Dystrophic epidermolysis bullosa & QR-313What is dystrophic epidermolysis bullosa (DEB)? DEB is a severe genetic orphan disease that affects the connective tissues including the skin and mucosal tissues. Children with DEB are often called ‘Butterfly children’ due to their fragile skin; blistering and skin erosions occur upon the slightest touch or even spontaneously. Symptoms include open wounds, skin infections, fusion of fingers and toes (pseudosyndactyly), gastrointestinal tract problems and eventually patients develop lethal squamous cell carcinoma. What causes DEB? DEB is caused by mutation(s) (or defects) in a gene in the DNA called the COL7A1 gene. This gene is responsible for the formation of protein collagen type VII that forms anchoring fibrils that bind the different skin layers together. The defects can occur in different parts of the COL7A1 gene causing loss or dysmalfunctioning of the anchoring fibrils and fragile skin.
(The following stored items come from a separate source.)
(** [out = std::move(slots_[tail]); tail = next(tail)], shared by both
    pops.  The moved-from slot is outside [tail, head) and never read before
    it is overwritten; it is left as it is. *)
Definition queue_take q : T * SpscQueue T :=
  (slots_ q !!! tail_ q,
   MkSpscQueue (slots_ q) (head_ q) (queue_next q (tail_ q)) (stop_ q)).

(** void push(T item): [None] while the wait predicate is false. *)
Definition queue_push q x : option (SpscQueue T) :=
  if stop_ q || negb (queue_full q) then
    if stop_ q then Some q else Some (queue_store q x)
  else None.

(** bool try_push(T item) *)
Definition queue_try_push q x : bool * SpscQueue T :=
  if queue_next q (head_ q) =? tail_ q then (false, q)
  else (true, queue_store q x).

(** bool pop(T& out): [None] while the wait predicate is false; the returned
    option is the popped value, or [None] for [return false]. *)
Definition queue_pop q : option (option T * SpscQueue T) :=
  if stop_ q || negb (queue_empty q) then
    if queue_empty q then Some (None, q)
    else let '(x, q') := queue_take q in Some (Some x, q')
  else None.

(** bool try_pop(T& out) *)
Definition queue_try_pop q : option T * SpscQueue T :=
  if head_ q =? tail_ q then (None, q)
  else let '(x, q') := queue_take q in (Some x, q').

Definition queue_request_stop q : SpscQueue T :=
  MkSpscQueue (slots_ q) (head_ q) (tail_ q) true.

(** ** Invariant and abstraction *)
Definition queue_wf q : Prop :=
  2 <= length (slots_ q) /\ head_ q < length (slots_ q) /\ tail_ q < length (slots_ q).

(** The elements between tail and head, oldest first. *)
Definition queue_contents q : list T :=
  if tail_ q <=? head_ q then take (head_ q - tail_ q) (drop (tail_ q) (slots_ q))
  else drop (tail_ q) (slots_ q) ++ take (head_ q) (slots_ q).

Lemma queue_next_spec q i :
  i < length (slots_ q) ->
  queue_next q i = if decide (S i = length (slots_ q)) then 0 else S i.
Proof.
  intros Hi. unfold queue_next. rewrite Nat.add_1_r. case_decide as Heq.
  - rewrite Heq. apply Nat.Div0.mod_same.
  - apply Nat.mod_small. lia.
Qed.

Lemma queue_next_lt q i : queue_wf q -> i < length (slots_ q) -> queue_next q i < length (slots_ q).
Proof. intros (H2 & _) Hi. rewrite queue_next_spec by done. case_decide; lia. Qed.

Lemma SpscQueue_new_wf capacity q :
  SpscQueue_new capacity = Return q ->
  queue_wf q /\ queue_contents q = [] /\ length (slots_ q) = capacity /\ stop_ q = false.
Proof.
  unfold SpscQueue_new. destruct (Nat.ltb_spec capacity 2); intros [= <-].
  unfold queue_wf, queue_contents; cbn. rewrite length_replicate. split_and!; auto; lia.
Qed.

Lemma queue_store_wf q x : queue_wf q -> queue_wf (queue_store q x).
Proof.
  intros Hwf. pose proof Hwf as (H2 & Hh & Ht). unfold queue_wf; cbn.
  rewrite length_insert. split_and!; [done|by apply queue_next_lt|done].
Qed.

Lemma queue_take_wf q : queue_wf q -> queue_wf (queue_take q).2.
Proof.
  intros Hwf. pose proof Hwf as (H2 & Hh & Ht). unfold queue_wf; cbn.
  split_and!; [done|done|by apply queue_next_lt].
Qed.

(** A queue whose tail has caught up with its head. *)
Lemma drained_queue q :
  queue_wf q ->
  let q' := MkSpscQueue (slots_ q) (head_ q) (head_ q) (stop_ q) in
  queue_wf q' /\ queue_contents q' = [] /\ stop_ q' = stop_ q.
Proof.
  intros (H2 & Hh & Ht). split_and!; [by split_and!| |done].
  unfold queue_contents; cbn. by rewrite Nat.leb_refl, Nat.sub_diag, take_0.
Qed.

Lemma length_queue_contents q :
  queue_wf q ->
  length (queue_contents q) =
  if tail_ q <=? head_ q then head_ q - tail_ q else length (slots_ q) - tail_ q + head_ q.
Proof.
  intros (H2 & Hh & Ht). unfold queue_contents.
  destruct (Nat.leb_spec (tail_ q) (head_ q));
    rewrite ?length_app, ?length_take, ?length_drop; lia.
Qed.

Lemma queue_empty_spec q : queue_wf q -> queue_empty q = true <-> queue_contents q = [].
Proof.
  intros Hwf. rewrite <- length_zero_iff_nil, length_queue_contents by done.
  destruct Hwf as (H2 & Hh & Ht). unfold queue_empty. rewrite Nat.eqb_eq.
  destruct (Nat.leb_spec (tail_ q) (head_ q)); lia.
Qed.

Lemma queue_full_spec q :
  queue_wf q -> queue_full q = true <-> length (queue_contents q) = length (slots_ q) - 1.
Proof.
  intros Hwf. rewrite length_queue_contents by done. pose proof Hwf as (H2 & Hh & Ht).
  unfold queue_full. rewrite Nat.eqb_eq, queue_next_spec by done.
  case_decide; destruct (Nat.leb_spec (tail_ q) (head_ q)); lia.
Qed.

Lemma queue_contents_bound q :
  queue_wf q -> length (queue_contents q) <= length (slots_ q) - 1.
Proof.
  intros Hwf. rewrite length_queue_contents by done. destruct Hwf as (H2 & Hh & Ht).
  destruct (Nat.leb_spec (tail_ q) (head_ q)); lia.
Qed.

Lemma take_snoc_insert (l : list T) (i n : nat) x :
  i < length l -> i <= n -> n < length l ->
  take (S n - i) (drop i (<[n := x]> l)) = take (n - i) (drop i l) ++ [x].
Proof.
  intros Hi Hn Hl. rewrite Nat.sub_succ_l by done.
  rewrite (take_S_r _ _ x).
  - f_equal. rewrite drop_insert_ge by done. by rewrite take_insert_ge by lia.
  - rewrite lookup_drop. replace (i + (n - i)) with n by lia. by rewrite list_lookup_insert_eq.
Qed.

(** Storing into a queue that is not full appends. *)
Lemma queue_store_contents q x :
  queue_wf q -> queue_full q = false ->
  queue_contents (queue_store q x) = queue_contents q ++ [x].
Proof.
  intros Hwf Hfull. pose proof Hwf as (H2 & Hh & Ht).
  unfold queue_full in Hfull. apply Nat.eqb_neq in Hfull.
  unfold queue_contents; cbn. rewrite queue_next_spec in * by done.
  case_decide as Hlast.
  - (* the store wraps the head around to 0, so tail > 0 *)
    destruct (Nat.leb_spec (tail_ q) 0); [lia|].
    destruct (Nat.leb_spec (tail_ q) (head_ q)); [|lia].
    rewrite take_0, app_nil_r.
    rewrite <- take_snoc_insert by lia. rewrite take_ge; [done|].
    rewrite length_drop, length_insert. lia.
  - destruct (Nat.leb_spec (tail_ q) (S (head_ q))), (Nat.leb_spec (tail_ q) (head_ q)); try lia.
    + apply take_snoc_insert; lia.
    + rewrite drop_insert_lt by lia. rewrite <- app_assoc. f_equal.
      rewrite (take_S_r _ _ x) by (apply list_lookup_insert_eq; lia).
      by rewrite take_insert_ge by lia.
Qed.

(** Taking from a non-empty queue removes its oldest element. *)
Lemma queue_take_contents q :
  queue_wf q -> queue_empty q = false ->
  queue_contents q = (queue_take q).1 :: queue_contents (queue_take q).2.
Proof.
  intros Hwf He. pose proof Hwf as (H2 & Hh & Ht).
  unfold queue_empty in He. apply Nat.eqb_neq in He.
  destruct (lookup_lt_is_Some_2 (slots_ q) (tail_ q) Ht) as [y Hy].
  unfold queue_contents; cbn. rewrite (list_lookup_total_correct _ _ _ Hy).
  rewrite queue_next_spec by done. rewrite (drop_S _ _ _ Hy).
  destruct (Nat.leb_spec (tail_ q) (head_ q)).
  - replace (head_ q - tail_ q) with (S (head_ q - S (tail_ q))) by lia. cbn.
    case_decide; [lia|]. by destruct (Nat.leb_spec (S (tail_ q)) (head_ q)); [|lia].
  - cbn. f_equal. case_decide as Hlast.
    + rewrite (drop_ge _ (S _)) by lia. cbn. by rewrite Nat.sub_0_r, drop_0.
    + by destruct (Nat.leb_spec (S (tail_ q)) (head_ q)); [lia|].
Qed.

(** What a call of push that returns, and a call of pop that returns, do to
    the contents. *)
Lemma queue_push_contents q x q' :
  queue_wf q -> queue_push q x = Some q' ->
  queue_wf q' /\ stop_ q' = stop_ q /\
  queue_contents q' = if stop_ q then queue_contents q else queue_contents q ++ [x].
Proof.
  intros Hwf. unfold queue_push. destruct (stop_ q) eqn:Hs; cbn; [by intros [= <-]|].
  destruct (queue_full q) eqn:Hf; cbn; [done|]. intros [= <-].
  split_and!; [by apply queue_store_wf|done|by apply queue_store_contents].
Qed.

Lemma queue_pop_contents q r q' :
  queue_wf q -> queue_pop q = Some (r, q') ->
  queue_wf q' /\ stop_ q' = stop_ q /\
  match r with
  | Some x => queue_contents q = x :: queue_contents q'
  | None => stop_ q = true /\ queue_contents q = [] /\ q' = q
  end.
Proof.
  intros Hwf. unfold queue_pop. destruct (queue_empty q) eqn:He.
  - apply queue_empty_spec in He as Hc; [|done].
    destruct (stop_ q) eqn:Hs; cbn; [|done]. by intros [= <- <-].
  - rewrite orb_true_r. pose proof (queue_take_contents q Hwf He) as Ht.
    pose proof (queue_take_wf q Hwf) as Hw. unfold queue_take in *. intros [= <- <-]. done.
Qed.
End SpscQueue.

(** ** The abstract specification: a bounded FIFO *)

(** The calls a client can make, and what each returns; [Blocked] is a call
    whose wait predicate is false. *)
Inductive queue_op (T : Type) :=
| OpPush (x : T) | OpTryPush (x : T) | OpPop | OpTryPop | OpRequestStop.
Arguments OpPush {T} x.
Arguments OpTryPush {T} x.
Arguments OpPop {T}.
Arguments OpTryPop {T}.
Arguments OpRequestStop {T}.

Inductive queue_reply (T : Type) :=
| Blocked | Done | Accepted (b : bool) | Popped (item : option T).
Arguments Blocked {T}.
Arguments Done {T}.
Arguments Accepted {T} b.
Arguments Popped {T} item.

Record fifo (T : Type) := MkFifo { items : list T; bound : nat; closed : bool }.
Arguments MkFifo {T} _ _ _.
Arguments items {T} _.
Arguments bound {T} _.
Arguments closed {T} _.

Section Refinement.
  Context {T : Type} `{!Inhabited T}.
Implicit Types (q : SpscQueue T) (f : fifo T) (x : T).

Definition queue_step q (op : queue_op T) : queue_reply T * SpscQueue T :=
  match op with
  | OpPush x =>
     match queue_push q x with Some q' => (Done, q') | None => (Blocked, q) end
  | OpTryPush x => let '(b, q') := queue_try_push q x in (Accepted b, q')
  | OpPop =>
     match queue_pop q with Some (r, q') => (Popped r, q') | None => (Blocked, q) end
  | OpTryPop => let '(r, q') := queue_try_pop q in (Popped r, q')
  | OpRequestStop => (Done, queue_request_stop q)
  end.

Definition fifo_append f x : fifo T := MkFifo (items f ++ [x]) (bound f) (closed f).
Treatment Although there are treatment options that help the healing of wounds in DEB patients, there is no approved treatment available that target the underlying cause of for any type of DEB. About QRX-313 Our program, QRX-313, targets all DEB caused by defects in a specific part of the COL7A1 gene called exon 73. By excluding this exon 73 from the RNA that harbors the defect, we hope to restore functionality of the anchoring fibrils.
Central Nervous System diseases
In our CNS group we are working on product candidates for several disease targets, including QRX-203 for Alzheimer’s disease and QRX-704 for Huntington’s disease.
Within our neuromuscular group we are working on a program called QRX-604 that aims to increase Frataxin protein levels in people with Friedreich’s ataxia.